We bonded over “sweet as”, a common zed phrase that sounds a little lewd in an American context (say it out loud and you’ll get my drift) but we’ve moved beyond that into the general things that friends talk about. School…boys…travel…and our favourite…FOOD. We, are myself and my friend lana. She is a trip and yesterday I hung out with her and her friends at a bbq she threw for a friend.
while plowing me with zed wine, lamb, and prawns we all hung out and got to know each other better…poking fun and teaching me about the subtleties of zed.
For instance, the cute boy in one of my classes might have possibly been “chatting me up” when he asked me if I knew where the busses are. I took this for kiwi kindness but apparently I need to hyper tune my detection of the male green light here.
After managing the bus I flopped into bed around midnight. Don’t judge me as too old given that I had an 8-hour class that morning and followed it up with some fun-filled partying afterward.
And I know all the working stiffs are smirking that 8-hours should be difficult when they do it every day…but I’ve done that kind of work too and let me just say that trying to absorb material for that long is different than work.
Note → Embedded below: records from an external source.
Lemma del_set_absent k v o : k ∉ Obj.keys o -> Obj.del k (Obj.set k v o) = o.
Proof.
  induction o as [|[k1 v1] o IH]; simpl.
  - intros _. now rewrite String.eqb_refl.
  - intros Hnin. apply not_elem_of_cons in Hnin as [Hne Hnin].
    rewrite (proj2 (String.eqb_neq k k1) Hne). simpl.
    rewrite (proj2 (String.eqb_neq k k1) Hne). now rewrite IH.
Qed.

Lemma set_get_same k v o : Obj.get k o = Some v -> Obj.set k v o = o.
Proof.
  induction o as [|[k1 v1] o IH]; simpl; [done|].
  destruct (String.eqb_spec k k1) as [->|Hne].
  - now intros [= ->].
  - intros Hg. now rewrite IH.
Qed.

Lemma set_set k v v' o : Obj.set k v (Obj.set k v' o) = Obj.set k v o.
Proof.
  induction o as [|[k1 v1] o IH]; simpl.
  - now rewrite String.eqb_refl.
  - destruct (String.eqb_spec k k1) as [->|Hne]; simpl.
    + now rewrite String.eqb_refl.
    + rewrite (proj2 (String.eqb_neq k k1) Hne). now rewrite IH.
Qed.

Lemma get_None_not_key k o : Obj.get k o = None -> k ∉ Obj.keys o.
Proof.
  intros Hg Hin. apply keys_get in Hin as [v Hv]. congruence.
Qed.
End ObjRoundTrip.

Lemma left_room_stranger sid room :
  (sid ∉ member_ids room) -> (sid ∉ Obj.keys (Room.players room)) ->
  left_room sid room = room.
Proof.
  intros Hm Hp. unfold left_room. rewrite (del_absent _ _ Hp).
  destruct room as [members players ? ? ? ? ? ? ? ? ? ? ? ? ? ? ? ?].
  unfold Room.set_players, Room.set_members. simpl in *. f_equal.
  unfold member_ids in Hm. simpl in Hm. clear -Hm.
  induction members as [|m ms IH]; simpl; [done|].
  apply not_elem_of_cons in Hm as [Hne Hm]. simpl in *.
  rewrite (proj2 (String.eqb_neq (Member.id m) sid)) by congruence.
  simpl. now rewrite IH.
Qed.

Lemma left_room_joined sid name room :
  (sid ∉ member_ids room) -> (sid ∉ Obj.keys (Room.players room)) ->
  left_room sid (joined_room sid name room) = room.
Proof.
  intros Hm Hp. unfold left_room, joined_room.
  destruct room as [members players ? ? ? ? ? ? ? ? ? ? ? ? ? ? ? ?].
  unfold Room.set_players, Room.set_members. simpl in *.
  rewrite (del_set_absent _ _ _ Hp). f_equal.
  unfold member_ids in Hm. simpl in Hm. clear -Hm.
  induction members as [|m ms IH]; simpl.
  - now rewrite String.eqb_refl.
  - apply not_elem_of_cons in Hm as [Hne Hm]. simpl in *.
    rewrite (proj2 (String.eqb_neq (Member.id m) sid)) by congruence.
    simpl. now rewrite IH.
Qed.

(** X27.  Joining and leaving undo each other.  When a socket that is
    not yet known to the server sends a join-room that does not throw
    (the code is stored as a room or names no property of
    [Object.prototype]) and then disconnects, the server is back in the
    state it was in before the join: a room the join created is deleted
    again and the table has its codes back in the order they had, an
    existing room has its members and players back as they were, and a
    refused join leaves no trace either. *)
Theorem join_then_leave_restores_the_world (now now' : Z)
    (sid roomCode name : string) (w : World) :
  reachable w ->
  socks w !! sid = None ->
  (forall room, room_at roomCode w = Some room -> sid ∉ member_ids room) ->
  (room_at roomCode w = None -> inherited roomCode = false) ->
  exists w1 out1,
    handle now (JoinRoom sid roomCode name) w = Done w1 out1
    /\ outcome_world (handle now' (Disconnect sid) w1) = w.
Proof.
  intros Hw Hsock Hfresh Hinh.
  assert (Hsocks : delete sid (<[sid := Socket.mk roomCode name]> (socks w))
                   = socks w)
    by now apply delete_insert_id.
  destruct w as [rs ss]. cbn [socks rooms] in *.
  cbn [handle]. rewrite on_join_room_cases. cbv zeta. cbn [socks rooms].
  unfold room_at in Hinh. cbn [rooms] in Hinh.
  destruct (negb (truthy_str roomCode) || negb (truthy_str name)).
  { do 2 eexists. split; [reflexivity|]. cbn [handle]; unfold done, on_disconnect.
    cbn [socks]. rewrite Hsock. reflexivity. }
  destruct (Obj.get roomCode rs) as [room|] eqn:Hget.
  - pose proof (Hfresh room Hget) as Hm.
    destruct (reachable_member_keys (mkWorld rs ss) roomCode room Hw Hget)
      as [_ Hiff].
    assert (Hp : sid ∉ Obj.keys (Room.players room))
      by (intros Hin; now apply Hm, Hiff).
    pose proof (reachable_members (mkWorld rs ss) roomCode room Hw Hget)
      as Hne.
    destruct (race_in_progress room); do 2 eexists;
      (split; [reflexivity|]); cbn [handle]; unfold done, on_disconnect;
      cbn [socks rooms Socket.roomCode]; rewrite lookup_insert_eq;
      cbn [Socket.roomCode].
    + rewrite Hget, (left_room_stranger _ _ Hm Hp).
      destruct (Room.members room) as [|m ms]; [done|]. simpl.
      now rewrite (set_get_same _ _ _ Hget), Hsocks.
    + rewrite get_set_eq, (left_room_joined _ _ _ Hm Hp).
      destruct (Room.members room) as [|m ms]; [done|]. simpl.
      now rewrite set_set, (set_get_same _ _ _ Hget), Hsocks.
  - rewrite (Hinh eq_refl). do 2 eexists. split; [reflexivity|].
    cbn [handle]; unfold done, on_disconnect.
    cbn [socks rooms Socket.roomCode]. rewrite lookup_insert_eq.
    cbn [Socket.roomCode]. rewrite get_add_eq by done.
    rewrite left_room_joined by (simpl; apply not_elem_of_nil).
    simpl. rewrite del_add, Hsocks by done. reflexivity.
Qed.

Lemma join_then_leave_restores_the_world_witness :
  exists w1 out1,
    handle 2000 (JoinRoom "c" "42" "Cyd") Examples.lobby = Done w1 out1
    /\ outcome_world (handle 3000 (Disconnect "c") w1) = Examples.lobby.
Proof.
  apply (join_then_leave_restores_the_world 2000 3000 "c" "42" "Cyd"
           Examples.lobby).
  - apply lobby_reachable.
  - vm_compute. reflexivity.
  - intros room Hat. vm_compute in Hat. discriminate Hat.
  - reflexivity.
Defined.

(** * Codes that name inherited properties *)

(** X30.  As long as no listener has thrown, no room is stored under a
    code that names a property of [Object.prototype], and the code stored
    on a socket is not empty and names none either: the listeners other
    than join-room, which look up [rooms[socket.roomCode]], find a room
    of the table or nothing, never an inherited function. *)
Theorem stored_codes_name_no_inherited_property (w : World) :
  reachable w ->
  (forall code room, room_at code w = Some room -> inherited code = false)
  /\ (forall sid s,
         socks w !! sid = Some s ->
         truthy_str (Socket.roomCode s) = true
         /\ inherited (Socket.roomCode s) = false).
Proof.
  intros Hw. split.
  - intros code room Hat. destruct (reachable_table w Hw) as [_ Hall].
    rewrite Forall_forall in Hall. apply Hall.
    unfold room_at in Hat. eapply get_Some_keys, Hat.
  - intros sid s Hs. now apply (reachable_socket_codes w sid s Hw).
Qed.

Lemma stored_codes_name_no_inherited_property_witness :
  (forall code room,
      room_at code Cases.numbered_rooms = Some room -> inherited code = false)
  /\ (forall sid s,
         socks Cases.numbered_rooms !! sid = Some s ->
         truthy_str (Socket.roomCode s) = true
         /\ inherited (Socket.roomCode s) = false).
Proof.
  apply (stored_codes_name_no_inherited_property Cases.numbered_rooms).
  apply numbered_rooms_reachable.
Defined.

(** * What the client shows of a result *)

Lemma below_100 (P : Z -> bool) :
  forallb P (map Z.of_nat (seq 0 100)) = true ->
  forall v, 0 <= v < 100 -> P v = true.
Proof.
  intros Hall v Hv. rewrite forallb_forall in Hall. apply Hall.
  apply in_map_iff. exists (Z.to_nat v). split; [lia|].
  apply in_seq. lia.
Qed.

(** X28.  [getOrdinal] writes a finishing position as an English ordinal:
    for every position (an integer from 0 up to [Number.MAX_SAFE_INTEGER])
    it yields the decimal numeral followed by "st", "nd" or "rd" when the
    last digit is 1, 2 or 3 and the last two digits are not 11, 12 or 13,
    and by "th" otherwise. *)
Theorem getOrdinal_is_the_english_ordinal (n : Z) :
  0 <= n <= Client.MAX_SAFE_INTEGER ->
  Client.getOrdinal n = pretty n +:+ ordinal_suffix n.
Proof.
  intros [Hn _]. unfold Client.getOrdinal. cbv zeta. f_equal.
  rewrite (Z.rem_mod_nonneg n 100) by lia.
  assert (Hv : 0 <= n mod 100 < 100) by (apply Z.mod_pos_bound; lia).
  assert (H10 : n mod 10 = (n mod 100) mod 10)
    by (Z.div_mod_to_equations; lia).
  unfold ordinal_suffix. rewrite H10. clear H10.
  generalize dependent (n mod 100). clear. intros v Hv.
  apply String.eqb_eq.
  apply (below_100
           (fun v =>
              String.eqb
                (default ""
                   (Client.or_else
                      (Client.or_else
                         (Client.at_index ["th"; "st"; "nd"; "rd"]
                            (Z.rem (v - 20) 10))
                         (Client.at_index ["th"; "st"; "nd"; "rd"] v))
                      (Client.at_index ["th"; "st"; "nd"; "rd"] 0)))
                (if (v =? 11) || (v =? 12) || (v =? 13) then "th"
                 else if v mod 10 =? 1 then "st"
                 else if v mod 10 =? 2 then "nd"
                 else if v mod 10 =? 3 then "rd"
                 else "th"))); [|exact Hv].
  vm_compute. reflexivity.
Qed.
And if you question that…think back to the last time you had an all day training session…it is no small feat!
Anyway, today was the pasifika festival. Auckland is considered the largest pacific island city in the world because so many folks converge here from islands I’ve never heard of, let alone seen on a map. The thing was enormous. Last year they estimated 200,000 people. And when you consider that the country has a population of a mere 4.2 million…that is no small gathering.
There was food to be had, live music, people calling me Fijian, crafts…did I mention people asking me if I’m from fiji?
At any rate, me and my friend hung out…talked about life, compared the pacific plight in zed to the black plight in America and the plight in general in Nigeria. Basically we had an amazing time.
We had an abundance of food and I apparently had an abundance of sun given that my face is a little red this evening.